Ils avaient l’air d’une famille aimante menant une vie paisible, mais Gavun les regardait avec une expression angoissée. La scène avait changé et j’avais vu le jeune homme s’agenouiller devant sa femme et son fil morts.

« Pourquoi ? Tu as dit que tu m’attendrais », dit-il à travers les larmes. C’était sans doute Gavun. Il m’avait dit qu’il était célibataire, mais visiblement cela n’avait pas toujours été le cas.

« Rentt », dit Gavun.

« Quoi ? »

« Je pense que vous pouvez deviner ce que je veux voir ensuite. Si je faisais une demande à ce sujet, l’accepteriez-vous ? »

J’avais secoué la tête. « J’ai mes limites. »

« Vous ne les tuerez pas ? Alors je vais continuer à regarder le reste tout seul. Vous n’avez pu regarder avec moi que parce que je le voulais, mais je peux aussi vous forcer à sortir. Je ne peux pas montrer le moment de la mort de ma famille pour rien, vous voyez. »

« Allez-vous vous venger ? »

« Oui, peu importe le nombre d’années que cela prendra. Quoi qu’il en soit, Rentt, vous devrez m’attendre un peu. »

Tout était redevenu blanc, et l’instant d’après, j’étais de retour dans les ruines. Gavun était revenu quelque temps plus tard.

« Avez-vous trouvé le coupable ? » demandai-je.

« Oui. Il n’y a plus de retour en arrière possible. Retournons-nous à Maalt ? »

« Je suppose que je ne peux pas vous arrêter. »

« C’est pour cela que j’ai vécu. Si je n’avais pas eu cette opportunité, j’aurais peut-être suivi une autre voie, mais malheureusement je suis tombé sur ce pendentif chez l’antiquaire. »

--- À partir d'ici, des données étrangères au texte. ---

(** A word of the pattern, under the [i] flag, in front of the same word
    up to case. *)
Lemma m_items_word ml (w m : jsstring) its p (s : jsstring) pos :
  folds_to m w = true ->
  PrevFree (m_items true ml its) ->
  m_items true ml (map (fun c => One (CChar c)) w ++ its) p (m ++ s) pos
  = m_items true ml its None s (pos + length m)%nat.
Proof.
  intros Hf Hk. revert m p pos Hf. induction w as [|c w IH]; intros m p pos Hf.
  - destruct m; [|done]. cbn [map app length]. rewrite Nat.add_0_r. apply Hk.
  - destruct m as [|x m]; [done|]. cbn [folds_to] in Hf.
    apply andb_true_iff in Hf as [Hx Hf].
    cbn [map app m_items length]. unfold m_one. cbn [cs_mem]. rewrite Hx.
    change (m_items true ml (map (fun c => One (CChar c)) w ++ its) (Some x) (m ++ s) (S pos)
            = m_items true ml its None s (pos + S (length m))%nat).
    rewrite IH by done. by rewrite Nat.add_succ_r.
Qed.

Lemma line_terminator_space (t : Z) : is_line_terminator t = true -> is_space t = true.
Proof.
  unfold is_line_terminator, is_space. rewrite !orb_true_iff, !andb_true_iff.
  rewrite !Z.eqb_eq, !Z.leb_le. lia.
Qed.

Lemma black_not_terminator (y : Z) : is_space y = false -> is_line_terminator y = false.
Proof.
  intros Hy. destruct (is_line_terminator y) eqn:E; [|done].
  apply line_terminator_space in E. congruence.
Qed.

(** The first letter of a word of the pattern is not white space. *)
Lemma folds_to_black (m w : jsstring) c :
  folds_to m (c :: w) = true -> 33 <= c <= 126 ->
  match m ++ [] with y :: _ => is_space y = false | [] => True end.
Proof.
  intros Hf Hc. destruct m as [|x m]; [done|]. cbn [app].
  cbn [folds_to] in Hf. apply andb_true_iff in Hf as [Hx _].
  destruct (is_space x) eqn:E; [|done].
  by rewrite (space_not_graphic true x c E Hc) in Hx.
Qed.
(** The shutdown of [__main__], [o.remove_rule(path)] and then [o.stop()],
    after any schedule of thread steps: the rule table and the thread set
    are empty, the producer has its stop flag set (by [remove_rule]; [stop]
    finds no thread left), the queue is as it was, and [run] is still in its
    dispatch loop.  If an entry is queued at that moment, the next pass of
    the loop raises [KeyError] for the removed path. *)
Theorem main_shutdown_leaves_run_behind (p : string) (h : Handler) tr :
  (forall e, h e = None) ->
  Forall (fun a => quiet a = true) tr ->
  let s := exec tr (run_step (main_setup Snapshot p h)) in
  let s' := main_shutdown p s in
  rules s' = ∅ /\
  event_producer_threads s' = ∅ /\
  (stopped <$> threads s' !! 0) = Some true /\
  stop (remove_rule p s).1 = (remove_rule p s).1 /\
  queues s' = queues s /\
  run_pc s' = Dispatching 0 1 [] /\
  (forall entry l,
     queues s !! event_queue s = Some (entry :: l) ->
     run_pc (run_step s') = Raised (KeyError p)).
Proof.
  intros Hh Htr s s'.
  destruct (main_after_schedule p h tr Hh Htr) as (Hc & Hk & Hr & He & Hs).
  fold s in Hc, Hk, Hr, He, Hs.
  assert (exists th, threads s !! 0 = Some th) as [th Hth].
  { assert (started 0 s = true) as H0.
    { rewrite Hs, main_first_step. by vm_compute. }
    unfold started in H0. destruct (threads s !! 0) as [th|]; [|done].
    by exists th. }
  assert ((remove_rule p s).1 =
          {| threads := alter producer_stop 0 (threads s);
             queues := queues s;
             observer_interval := observer_interval s;
             event_queue := event_queue s;
             event_producer_threads := ∅;
             rules := ∅;
             run_pc := Dispatching 0 1 [];
             dispatched := dispatched s |}) as Hrem.
  { unfold remove_rule. rewrite Hr, lookup_singleton_eq.
    cbn [fst event_producer_thread]. rewrite He, Hk, delete_singleton_eq.
    by rewrite difference_diag_L. }
  assert (stop (remove_rule p s).1 = (remove_rule p s).1) as Hstop.
  { rewrite Hrem. unfold stop, set_threads.
    cbn [event_producer_threads threads queues observer_interval event_queue
         rules run_pc dispatched].
    by rewrite elements_empty. }
  subst s'. unfold main_shutdown. rewrite Hstop, Hrem.
  cbn [rules event_producer_threads threads queues run_pc].
  do 2 (split; [reflexivity|]).
  split; [by rewrite lookup_alter_eq, Hth|].
  do 3 (split; [reflexivity|]).
  intros entry l Hq.
  destruct Hc as (_ & Hqs & _).
  pose proof (Hqs _ _ Hq) as Hall. inversion Hall as [|? ? Hruled _]; subst.
  unfold ruled in Hruled. rewrite Hr in Hruled.
  destruct Hruled as [r Hlook]. apply lookup_singleton_Some in Hlook.
  destruct Hlook as [Hp _]. destruct entry as [p' e]. simpl in Hp. subst p'.
  rewrite (dispatch_stale _ 0 1 [] p e l); [done|done|exact Hq|].
  apply lookup_empty.
Qed.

« Bon, je crois que nous devrions retourner à Maalt. »

Nous n’avions pas beaucoup parlé sur la route du retour. Je ne savais pas quoi dire, pour être honnête.

Quelques jours plus tard, un meurtre avait été commis à Maalt. J’avais envisagé de m’y intéresser, mais lorsque j’avais entendu le nom du coupable, j’avais décidé de ne pas m’en mêler. Je ne voulais pas être celui qui le dénoncerait. Mais il avait eu ce qu’il voulait, de toute façon.